Mapping the ocean’s unseen heroes
Adrift, an online citizen science project, connects the public to the conditions of microscopic marine microbes as they are propelled around the globe by ocean currents.
The picture of how climate change is impacting our ocean is often told via its larger inhabitants: scrawny polar bears, bleached coral, dwindling catch in fishing nets. But, just as importantly, microscopic marine organisms play an essential role in our biosphere.
Not only do marine microbes form the foundational building blocks of the underwater food-web, but it’s estimated that marine microbes consume almost 50% of the Earth’s carbon dioxide through the process of photosynthesis.
Invisible to the naked eye, the health and movement of marine microbes that drift as part of the plankton is difficult to picture even for scientists – let alone everyday citizens.
This challenge, to visualise the range of conditions that drifting marine microbes encounter, brought a group of expert scientists and visual designers from UTS together on a path to create the online citizen science project Adrift.
Adrift is a portal that connects the public with the lives of microscopic marine microbes as they are propelled around the globe by ocean currents, with temperature and nutrient availability changing along the way.
Lead researcher and biological oceanographer Professor Martina Doblin from the University of Technology Sydney, says Adrift is designed to engage a diversity of participants, including those who may not have technical or scientific expertise.

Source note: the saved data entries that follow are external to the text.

(** C2.  For a span S > 0 the average that [macd] takes of a close-price
    sequence starts at close[0] and follows
    EMA[i] = alpha * close[i] + (1 - alpha) * EMA[i-1] with
    alpha = 2 / (S + 1); the MACD line is the span-12 average minus the
    span-26 average; the three series [macd] returns have a number at every
    index. *)
Theorem macd_ema_recurrence (df : DataFrame) (close : list R) (S : Z) :
  (0 < S)%Z ->
  getitem df "Close" = Ok (Some <$> close) ->
  (∃ ema : list R,
     ewm_mean S (Some <$> close) = Ok (Some <$> ema) ∧
     length ema = length close ∧
     ema !! 0%nat = close !! 0%nat ∧
     ∀ (i : nat) (x e : R),
       close !! (i + 1)%nat = Some x -> ema !! i = Some e ->
       ema !! (i + 1)%nat = Some (2 / (IZR S + 1) * x + (1 - 2 / (IZR S + 1)) * e)) ∧
  (∃ ema_short ema_long macd_line signal_line hist : list R,
     ewm_mean 12 (Some <$> close) = Ok (Some <$> ema_short) ∧
     ewm_mean 26 (Some <$> close) = Ok (Some <$> ema_long) ∧
     macd df 12 26 9 = Ok (Some <$> macd_line, Some <$> signal_line, Some <$> hist) ∧
     length macd_line = length close ∧
     length signal_line = length close ∧
     length hist = length close ∧
     ∀ (i : nat) (s l : R),
       ema_short !! i = Some s -> ema_long !! i = Some l ->
       macd_line !! i = Some (s - l)).
Proof.
  intros HS Hclose. split.
  - exists (spec_ema (spec_alpha S) close).
    split; [by apply ewm_mean_numeric|].
    split; [apply length_spec_ema|].
    split; [apply spec_ema_head|].
    intros i x e Hx He. rewrite Nat.add_1_r in *.
    by apply spec_ema_step.
  - eexists (spec_ema (spec_alpha 12) close), (spec_ema (spec_alpha 26) close), _, _, _.
    split; [by apply ewm_mean_numeric|].
    split; [by apply ewm_mean_numeric|].
    split; [by apply macd_numeric|].
    assert (length (zip_with Rminus (spec_ema (spec_alpha 12) close)
                                    (spec_ema (spec_alpha 26) close)) = length close) as Lm.
    { rewrite length_zip_with, !length_spec_ema. lia. }
    split; [done|].
    split; [by rewrite length_spec_ema|].
    split; [rewrite length_zip_with, length_spec_ema; lia|].
    intros i s l Hs Hl. by rewrite lookup_zip_with, Hs, Hl.
Qed.

Lemma macd_ema_recurrence_ascending :
  (∃ ema : list R,
     ewm_mean 12 (Some <$> ascending_close) = Ok (Some <$> ema) ∧
     length ema = length ascending_close ∧
     ema !! 0%nat = ascending_close !! 0%nat ∧
     ∀ (i : nat) (x e : R),
       ascending_close !! (i + 1)%nat = Some x -> ema !! i = Some e ->
       ema !! (i + 1)%nat = Some (2 / (IZR 12 + 1) * x + (1 - 2 / (IZR 12 + 1)) * e)) ∧
  (∃ ema_short ema_long macd_line signal_line hist : list R,
     ewm_mean 12 (Some <$> ascending_close) = Ok (Some <$> ema_short) ∧
     ewm_mean 26 (Some <$> ascending_close) = Ok (Some <$> ema_long) ∧
     macd ascending_frame 12 26 9
       = Ok (Some <$> macd_line, Some <$> signal_line, Some <$> hist) ∧
     length macd_line = length ascending_close ∧
     length signal_line = length ascending_close ∧
     length hist = length ascending_close ∧
     ∀ (i : nat) (s l : R),
       ema_short !! i = Some s -> ema_long !! i = Some l ->
       macd_line !! i = Some (s - l)).
Proof.
  apply (macd_ema_recurrence ascending_frame ascending_close 12).
  - lia.
  - reflexivity.
Defined.

(** C3.  The histogram is the MACD line minus the signal line at every
    index, and the signal line is the span-9 average of the MACD line, by
    the same recurrence. *)
Theorem macd_histogram (df : DataFrame) (close : list R) :
  getitem df "Close" = Ok (Some <$> close) ->
  ∃ macd_line signal_line hist : list R,
    macd df 12 26 9 = Ok (Some <$> macd_line, Some <$> signal_line, Some <$> hist) ∧
    length hist = length close ∧
    (∀ i : nat, (i < length close)%nat ->
       ∃ m s : R, macd_line !! i = Some m ∧ signal_line !! i = Some s ∧
                  hist !! i = Some (m - s)) ∧
    ewm_mean 9 (Some <$> macd_line) = Ok (Some <$> signal_line) ∧
    signal_line !! 0%nat = macd_line !! 0%nat ∧
    ∀ (i : nat) (m s : R),
      macd_line !! (i + 1)%nat = Some m -> signal_line !! i = Some s ->
      signal_line !! (i + 1)%nat = Some (2 / (9 + 1) * m + (1 - 2 / (9 + 1)) * s).
Proof.
  intros Hclose.
  eexists _, _, _.
  split; [by apply macd_numeric|].
  set (macd_line := zip_with Rminus (spec_ema (spec_alpha 12) close)
                                    (spec_ema (spec_alpha 26) close)).
  assert (length macd_line = length close) as Lm.
  { unfold macd_line. rewrite length_zip_with, !length_spec_ema. lia. }
  split; [rewrite length_zip_with, length_spec_ema; lia|].
  split.
  - intros i Hi.
    destruct (lookup_lt_is_Some_2 macd_line i) as [m Hm]; [lia|].
    destruct (lookup_lt_is_Some_2 (spec_ema (spec_alpha 9) macd_line) i) as [s Hs];
      [rewrite length_spec_ema; lia|].
    exists m, s. split; [done|]. split; [done|].
    by rewrite lookup_zip_with, Hm, Hs.
  - split; [by apply ewm_mean_numeric|].
    split; [apply spec_ema_head|].
    intros i m s Hm Hs. rewrite Nat.add_1_r in *.
    by apply spec_ema_step.
Qed.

“We want to give people a view of what conditions microbes experience in different parts of the ocean, to provide clues about their capacity to adapt to the relatively fast pace of human-induced changes in ocean conditions.
“So, as they’re drifting in different surface currents, microbes experience diverse conditions along their paths.
“Scientists can’t be in the ocean to look at the plankton in all these places, so we have created a method to visualise their experience based on ocean simulations,” says Doblin.
Doblin says that the collaborative aspect of the project – which includes data visualisation experts Professor Kate Sweetapple and Dr Jacquie Lorber Kasunic from the UTS Design School, and Nancy Longnecker, Professor of Science Communication at Otago University in New Zealand – was essential to the success of Adrift.
Adrift is funded by the Inspiring Australia, Science Engagement Scheme, (Department of Innovation Industry and Science). Project partners are the Australian Bureau of Meteorology and the Integrated Marine Observing System (IMOS).